First vaccines could be given in Northern Ireland next week – Swann

Health Minister, Robin Swann.

The first Covid-19 vaccines could be administered in Northern Ireland next week, Stormont’s health minister has said - writes David Young, PA.

Robin Swann said the approval of UK regulators for the Pfizer/BioNTech vaccine could see the scheduled December 14 roll out date brought forward by a few days.

Mr Swann said the region would receive 25,000 jabs as part of the initial batch arriving in the UK.

Healthcare workers are likely to receive the first jabs in Northern Ireland.

“We would hope to have a supply of vaccine next week, which could actually see that date come forward by a few days,” said Mr Swann.

“We’ll be working through the exact logistics of the dispatch of the vaccine from Belgium across to the UK and how we get that distributed through your system.”

The minister urged caution and stressed that compliance with Covid-19 regulations is still vital.

“It’s the beginning of the end, it’s not the end,” he said.

“It will be weeks and it’ll be well into next year before we’re looking to that larger mass vaccination programme across the population of Northern Ireland.

“So, as I say, this is the beginning of them.

“We’re not there yet.

“So we do ask the people in Northern Ireland to continue to maintain and follow the regulations that are there.”

He added: “This is light at the end of the tunnel but that tunnel to me is still well into next year.”

Addressing safety concerns raised by some members of the public, Mr Swann insisted no corners had been cut by the vaccine regulators.

First Minister Arlene Foster said the vaccine approval was an early “Christmas present”.

“This does give us the road back to normality and I think everybody has been waiting for that,” she said.

“I’m incredibly proud today that the United Kingdom has been able to do this and that we will all benefit from this vaccine coming.”

Mrs Foster said the rollout of the vaccine would be a “huge challenge”.

She said the Stormont Executive also has to plan for economic recovery.

“So we need to find a way out of this that brings recovery back to the United Kingdom and to Northern Ireland, of course, in particular, and that’s what we’ll be working on in the weeks to come as well as working on, of course, all of the logistical challenges on the rollout of the vaccine and mass testing,” she told Radio Ulster.

First Minister Michelle O’Neill said the vaccine approval marked a “turning point”.

“I think this is the news that people have been waiting for now for the best of 10 months when we’ve all been challenged to the limits, so I think this is a very positive story,” she said.

“This is a turning point in our Covid battle, and I think people should feel that, and they’re right to feel it because it has been such a challenging time.”
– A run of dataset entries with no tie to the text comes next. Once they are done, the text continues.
(** * Agenda Mover: the scheduling core and the time codec

    A shallow embedding of [src/utils/schedule.ts], [src/utils/time.ts] and
    [src/models.ts], followed by the CSV export and import of
    [src/utils/storage.ts], the editing operations and the undo history of
    [App.tsx] and the grouping of the rows in the views.

    Conventions of the embedding.
    - A JavaScript [number] that holds minutes, an order or a day number is a
      [Z]: a whole number. The code computes on doubles, which add, subtract
      and compare whole numbers exactly as long as every value stays below
      2^53 in magnitude; a statement about the exact value of a difference,
      a quotient or a printed number carries that bound as a hypothesis.
    - A JavaScript string is the sequence of its UTF-16 code units, each
      below 256: the characters of [ascii]. White space and letter case
      follow JavaScript on these code units.
    - An optional field ([x?: T]) is an [option]; [undefined] is [None].
    - [!!x] on an optional number is [truthy]: present and non-zero.
    - A [for] loop with an early [return] is a [Fixpoint] over the list that
      yields an [outcome]: [Continue] with the loop state or [Return] with
      the value returned.
    - [rows.push(r)] is [rows ++ [r]].
    - A [Map] keyed by ids is a [gmap]. *)

From Stdlib Require Import ZArith List String Ascii Bool Lia.
From stdpp Require Import gmap strings list fin_maps pretty sorting.

Local Open Scope Z_scope.

(** ** Data model ([src/models.ts]) *)

Definition ID := string.

Record Activity := mkActivity {
  activity_id : ID;
  title : string;
  owner : string;
  slideNumber : option string;
  durationMin : Z;
  files : option string;
  details : option string;
  notes : option string;
  sectionId : ID;
  isSystem : option bool;
  systemKey : option string;
  completed : option bool
}.

Record AgendaSection := mkSection {
  section_id : ID;
  name : string;
  order : Z;
  dayNumber : option Z
}.

Record DayConfig := mkDayConfig {
  dayStartMin : Z;
  dayEndMin : Z;
  numberOfDays : option Z;
  breakIntervalMin : option Z;
  breakDurationMin : option Z;
  lunchTargetMin : option Z;
  lunchDurationMin : option Z
}.

Inductive RowType := TActivity | TBreak | TLunch | TOverflow.

(** [ComputedActivityRow] carries the activity, the other two variants a
    label. *)
Inductive RowPayload :=
| PActivity (activity : Activity)
| PLabel (label : string).

Record ComputedRow := mkRow {
  row_id : ID;
  row_type : RowType;
  row_sectionId : option ID;
  startMin : Z;
  endMin : Z;
  computed : bool;
  payload : RowPayload
}.

Inductive InjType := IBreak | ILunch.

(** [sectionId] is an [ID] in the interface; the planner's last fallback
    ([activities[0]?.sectionId as ID]) can store [undefined] there, hence
    the [option]. *)
Record Injection := mkInjection {
  inj_id : ID;
  inj_type : InjType;
  inj_label : string;
  inj_sectionId : option ID;
  inj_durationMin : Z;
  anchorBeforeActivityId : ID
}.

Definition rowTypeOfInj (t : InjType) : RowType :=
  match t with IBreak => TBreak | ILunch => TLunch end.

#[global] Instance RowType_eq_dec : EqDecision RowType.
Proof. solve_decision. Defined.
#[global] Instance InjType_eq_dec : EqDecision InjType.
Proof. solve_decision. Defined.

(** ** JavaScript helpers *)

(** [!!x] for an optional number. *)
Definition truthy (x : option Z) : bool :=
  match x with
  | Some z => negb (z =? 0)
  | None => false
  end.

(** [x!] and the reads of an optional number that the code guards by
    [truthy]. *)
Definition get (x : option Z) : Z := default 0 x.

(** [!!s] for an id that may be [null]: present and not the empty string. *)
Definition truthyId (x : option ID) : bool :=
  match x with
  | Some EmptyString => false
  | Some _ => true
  | None => false
  end.

(** The lower case of a code unit below 256: the letters A to Z and the
    Latin-1 capitals (192 to 222, but not the multiplication sign 215) move
    up by 32; every other code unit is its own lower case. *)
Definition lowerCodeUnit (c : ascii) : ascii :=
  let n := N_of_ascii c in
  if ((65 <=? n) && (n <=? 90) ||
      (192 <=? n) && (n <=? 222) && negb (n =? 215))%N
  then ascii_of_N (n + 32) else c.

(** [s.toLowerCase()] *)
Fixpoint toLowerCase (s : string) : string :=
  match s with
  | EmptyString => EmptyString
  | String c s' => String (lowerCodeUnit c) (toLowerCase s')
  end.

(** A loop body or loop that may [return] early. *)
Inductive outcome (S R : Type) :=
| Continue (st : S)
| Return (r : R).
Arguments Continue {S R} st.
Arguments Return {S R} r.

(** [for (const x of l) body], where the body may [return]. *)
Fixpoint forEach {X S R : Type} (body : X -> S -> outcome S R) (l : list X)
  (st : S) : outcome S R :=
  match l with
  | [] => Continue st
  | x :: l' =>
      match body x st with
      | Continue st' => forEach body l' st'
      | Return r => Return r
      end
  end.

(** ** Section/Activity orderer *)

(** [Array.prototype.sort] is stable: an element is placed before the first
    later element that does not compare below it. *)
Fixpoint insertBy {A : Type} (cmp : A -> A -> Z) (x : A) (l : list A) : list A :=
  match l with
  | [] => [x]
  | y :: l' => if cmp x y <=? 0 then x :: y :: l' else y :: insertBy cmp x l'
  end.

Definition sortBy {A : Type} (cmp : A -> A -> Z) (l : list A) : list A :=
  foldr (insertBy cmp) [] l.

(** [[...sections].sort((a, b) => a.order - b.order)] *)
Definition orderSections (sections : list AgendaSection) : list AgendaSection :=
  sortBy (fun a b => order a - order b) sections.

(** [new Map(orderedSections.map((s) => [s.id, []]))] *)
Definition emptyGroups (orderedSections : list AgendaSection)
  : gmap ID (list Activity) :=
  foldl (fun m s => <[section_id s := []]> m) ∅ orderedSections.

(** [bySection.get(a.sectionId)?.push(a)] *)
Definition pushGrouped (m : gmap ID (list Activity)) (a : Activity)
  : gmap ID (list Activity) :=
  match m !! sectionId a with
  | Some l => <[sectionId a := l ++ [a]]> m
  | None => m
  end.

Definition groupBySection (orderedSections : list AgendaSection)
  (activities : list Activity) : gmap ID (list Activity) :=
  foldl pushGrouped (emptyGroups orderedSections) activities.

(** [bySection.get(section.id) || []] *)
Definition listOf (bySection : gmap ID (list Activity)) (s : AgendaSection)
  : list Activity :=
  default [] (bySection !! section_id s).

Definition activityRow (s : AgendaSection) (a : Activity) (startMin : Z)
  : ComputedRow :=
  {| row_id := activity_id a;
     row_type := TActivity;
     row_sectionId := Some (section_id s);
     startMin := startMin;
     endMin := startMin + durationMin a;
     computed := false;
     payload := PActivity a |}.

(** ** Direct Walker: [computeSchedule] *)

Module Direct.

Record state := mkState {
  rows : list ComputedRow;
  clock : Z;
  minutesSinceBreak : Z;
  lunchInserted : bool
}.

Definition pushBreak (label : string) (sid : option ID) (dur : Z)
  (st : state) : state :=
  let startMin := clock st in
  let endMin := clock st + dur in
  {| rows := rows st ++
       [ {| row_id := label +:+ "-" +:+ pretty startMin;
            row_type := if String.eqb (toLowerCase label) "lunch"
                        then TLunch else TBreak;
            row_sectionId := sid;
            startMin := startMin;
            endMin := endMin;
            computed := true;
            payload := PLabel label |} ];
     clock := endMin;
     minutesSinceBreak := 0;
     lunchInserted := lunchInserted st |}.

Definition needBreak (cfg : DayConfig) (st : state) (a : Activity) : bool :=
  truthy (breakIntervalMin cfg) && truthy (breakDurationMin cfg) &&
  (get (breakIntervalMin cfg) <? minutesSinceBreak st + durationMin a).

Definition crossesLunch (cfg : DayConfig) (st : state) (a : Activity) : bool :=
  truthy (lunchTargetMin cfg) && truthy (lunchDurationMin cfg) &&
  negb (lunchInserted st) &&
  (clock st <? get (lunchTargetMin cfg)) &&
  (get (lunchTargetMin cfg) <? clock st + durationMin a).

Definition setLunchInserted (st : state) : state :=
  {| rows := rows st; clock := clock st;
     minutesSinceBreak := minutesSinceBreak st; lunchInserted := true |}.

(** Lines 55-72: the break or lunch that goes before the activity. *)
Definition beforeActivity (cfg : DayConfig) (s : AgendaSection) (a : Activity)
  (st : state) : state :=
  if crossesLunch cfg st a then
    setLunchInserted
      (pushBreak "Lunch" (Some (section_id s)) (get (lunchDurationMin cfg)) st)
  else if needBreak cfg st a then
    pushBreak "Break" (Some (section_id s)) (get (breakDurationMin cfg)) st
  else st.

(** Lines 74-91. *)
Definition placeActivity (s : AgendaSection) (a : Activity) (st : state)
  : state :=
  {| rows := rows st ++ [activityRow s a (clock st)];
     clock := clock st + durationMin a;
     minutesSinceBreak := minutesSinceBreak st + durationMin a;
     lunchInserted := lunchInserted st |}.

Definition overflowRow (cfg : DayConfig) (s : AgendaSection) (clock : Z)
  : ComputedRow :=
  {| row_id := "overflow-" +:+ pretty clock;
     row_type := TOverflow;
     row_sectionId := Some (section_id s);
     startMin := dayEndMin cfg;
     endMin := clock;
     computed := true;
     payload := PLabel "Runs past end of day" |}.

(** One turn of the inner loop. *)
Definition step (cfg : DayConfig) (s : AgendaSection) (a : Activity)
  (st : state) : outcome state (list ComputedRow) :=
  let st' := placeActivity s a (beforeActivity cfg s a st) in
  if dayEndMin cfg <? clock st' then
    Return (rows st' ++ [overflowRow cfg s (clock st')])
  else Continue st'.

(** Lines 50-108: the two nested loops. *)
Definition walkSections (cfg : DayConfig)
  (bySection : gmap ID (list Activity)) (ss : list AgendaSection)
  (st : state) : outcome state (list ComputedRow) :=
  forEach (fun s => forEach (step cfg s) (listOf bySection s)) ss st.

Definition init (cfg : DayConfig) : state :=
  {| rows := []; clock := dayStartMin cfg;
     minutesSinceBreak := 0; lunchInserted := false |}.

(** Lines 110-120: the guard of the closing lunch. *)
Definition lunchAtEnd (cfg : DayConfig) (st : state) : bool :=
  truthy (lunchTargetMin cfg) && truthy (lunchDurationMin cfg) &&
  negb (lunchInserted st) &&
  (clock st <=? dayEndMin cfg) &&
  (dayStartMin cfg <=? get (lunchTargetMin cfg)).

Definition finish (cfg : DayConfig) (orderedSections : list AgendaSection)
  (st : state) : list ComputedRow :=
  if lunchAtEnd cfg st then
    rows (pushBreak "Lunch" (section_id <$> last orderedSections)
            (get (lunchDurationMin cfg)) st)
  else rows st.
Ms O’Neill acknowledged that the Pfizer/BioNTech vaccine was the most “problematic” in terms of the logistical challenges over storage and batch sizes.

The Sinn Fein vice president said she would have no issue taking the vaccine herself, but added that it is for medical experts to convince those people who have “natural and understandable” concerns.

Ms O’Neill rejected any suggestion of a mandatory vaccination programme.

“I think it’s about freedom of choice,” she said.

“I think I would be more in the camp of encouraging people to take the vaccine, I think it’s important that people do.

“But I don’t believe that it should be mandatory, I don’t believe that in any sort of scenario.

“I think it’s for us to convince people of the merits and why it’s important, and I think it’s for the medical and scientific evidence to back that all up and then people to make their decisions.”